BEGIN Recorded data

Definition set_EMC_DEBUG (v : Z) (w : world) : world :=
  {| emcCommandBuffer := emcCommandBuffer w; emcStatusBuffer := emcStatusBuffer w;
     emcStatus := emcStatus w; emcErrorBuffer := emcErrorBuffer w;
     emcCommandSerialNumber := emcCommandSerialNumber w;
     saveEmcCommandSerialNumber := saveEmcCommandSerialNumber w;
     emcTimeout := emcTimeout w; emcWaitType := emcWaitType w;
     linearUnitConversion := linearUnitConversion w; EMC_DEBUG := v;
     halui_data := halui_data w; old_halui_data := old_halui_data w;
     n_cmd_new := n_cmd_new w; n_stat_new := n_stat_new w;
     n_err_new := n_err_new w; n_poll := n_poll w; n_cycle := n_cycle w;
     trace := trace w |}.

Definition set_halui_data (v : halui_str) (w : world) : world :=
  {| emcCommandBuffer := emcCommandBuffer w; emcStatusBuffer := emcStatusBuffer w;
     emcStatus := emcStatus w; emcErrorBuffer := emcErrorBuffer w;
     emcCommandSerialNumber := emcCommandSerialNumber w;
     saveEmcCommandSerialNumber := saveEmcCommandSerialNumber w;
     emcTimeout := emcTimeout w; emcWaitType := emcWaitType w;
     linearUnitConversion := linearUnitConversion w; EMC_DEBUG := EMC_DEBUG w;
     halui_data := v; old_halui_data := old_halui_data w;
     n_cmd_new := n_cmd_new w; n_stat_new := n_stat_new w;
     n_err_new := n_err_new w; n_poll := n_poll w; n_cycle := n_cycle w;
     trace := trace w |}.

Definition set_old_halui_data (v : halui_str) (w : world) : world :=
  {| emcCommandBuffer := emcCommandBuffer w; emcStatusBuffer := emcStatusBuffer w;
     emcStatus := emcStatus w; emcErrorBuffer := emcErrorBuffer w;
     emcCommandSerialNumber := emcCommandSerialNumber w;
     saveEmcCommandSerialNumber := saveEmcCommandSerialNumber w;
     emcTimeout := emcTimeout w; emcWaitType := emcWaitType w;
     linearUnitConversion := linearUnitConversion w; EMC_DEBUG := EMC_DEBUG w;
     halui_data := halui_data w; old_halui_data := v;
     n_cmd_new := n_cmd_new w; n_stat_new := n_stat_new w;
     n_err_new := n_err_new w; n_poll := n_poll w; n_cycle := n_cycle w;
     trace := trace w |}.

Definition set_n_cmd_new (v : nat) (w : world) : world :=
  {| emcCommandBuffer := emcCommandBuffer w; emcStatusBuffer := emcStatusBuffer w;
     emcStatus := emcStatus w; emcErrorBuffer := emcErrorBuffer w;
     emcCommandSerialNumber := emcCommandSerialNumber w;
     saveEmcCommandSerialNumber := saveEmcCommandSerialNumber w;
     emcTimeout := emcTimeout w; emcWaitType := emcWaitType w;
     linearUnitConversion := linearUnitConversion w; EMC_DEBUG := EMC_DEBUG w;
     halui_data := halui_data w; old_halui_data := old_halui_data w;
     n_cmd_new := v; n_stat_new := n_stat_new w;
     n_err_new := n_err_new w; n_poll := n_poll w; n_cycle := n_cycle w;
     trace := trace w |}.

Definition set_n_stat_new (v : nat) (w : world) : world :=
  {| emcCommandBuffer := emcCommandBuffer w; emcStatusBuffer := emcStatusBuffer w;
     emcStatus := emcStatus w; emcErrorBuffer := emcErrorBuffer w;
     emcCommandSerialNumber := emcCommandSerialNumber w;
     saveEmcCommandSerialNumber := saveEmcCommandSerialNumber w;
     emcTimeout := emcTimeout w; emcWaitType := emcWaitType w;
     linearUnitConversion := linearUnitConversion w; EMC_DEBUG := EMC_DEBUG w;
     halui_data := halui_data w; old_halui_data := old_halui_data w;
     n_cmd_new := n_cmd_new w; n_stat_new := v;
     n_err_new := n_err_new w; n_poll := n_poll w; n_cycle := n_cycle w;
     trace := trace w |}.

Definition set_n_err_new (v : nat) (w : world) : world :=
  {| emcCommandBuffer := emcCommandBuffer w; emcStatusBuffer := emcStatusBuffer w;
     emcStatus := emcStatus w; emcErrorBuffer := emcErrorBuffer w;
     emcCommandSerialNumber := emcCommandSerialNumber w;
     saveEmcCommandSerialNumber := saveEmcCommandSerialNumber w;
     emcTimeout := emcTimeout w; emcWaitType := emcWaitType w;
     linearUnitConversion := linearUnitConversion w; EMC_DEBUG := EMC_DEBUG w;
     halui_data := halui_data w; old_halui_data := old_halui_data w;
     n_cmd_new := n_cmd_new w; n_stat_new := n_stat_new w;
     n_err_new := v; n_poll := n_poll w; n_cycle := n_cycle w;
     trace := trace w |}.
(** ** Vocabulary of the wake-up properties *)

(** The reservation the wake-up loop finds for a room: the first one of the
    room that is checked in. *)
Definition occupant (s : Store) (roomNumber : string) : option (ID * Reservation.t) :=
  List.find (λ kr : ID * Reservation.t,
               bool_decide (Reservation.roomNumber kr.2 = Some roomNumber)
               && bool_decide (Reservation.status kr.2 = CHECKED_IN))
            (map_to_list (reservations s)).

(** Every reservation has its guest (the foreign key of the relation). *)
Definition guests_resolve (s : Store) : bool :=
  forallb (λ kr : ID * Reservation.t,
             bool_decide (is_Some (guests s !! Reservation.guestId kr.2)))
          (map_to_list (reservations s)).

(** Whether the gateway accepts the wake-up call of a request, and the row
    the request is left with when its turn in the loop is over. *)
Definition wake_served `{Calendar} (h : Host) (now : Z) (s : Store)
    (request : ID * WakeUpRequest.t) : bool :=
  match occupant s (WakeUpRequest.roomNumber request.2) with
  | None => false
  | Some (_, r) =>
      match guests s !! Reservation.guestId r with
      | None => false
      | Some guest => success (placeWakeUp h now request guest)
      end
  end.

Definition wake_settle `{Calendar} (h : Host) (now : Z) (s : Store)
    (request : ID * WakeUpRequest.t) : WakeUpRequest.t :=
  match occupant s (WakeUpRequest.roomNumber request.2) with
  | None => data_wu_status WU_FAILED request.2
  | Some (_, r) =>
      match guests s !! Reservation.guestId r with
      | None => request.2
      | Some guest =>
          let row := data_wu_attempt request.2 in
          if success (placeWakeUp h now request guest) then data_wu_completed now row
          else if 2 <=? WakeUpRequest.attempts request.2
               then data_wu_status WU_FAILED row
               else row
      end
  end.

END Recorded data

Return every line from the material that contains the word "else".

Final answer =
          else if 2 <=? WakeUpRequest.attempts request.2
               else row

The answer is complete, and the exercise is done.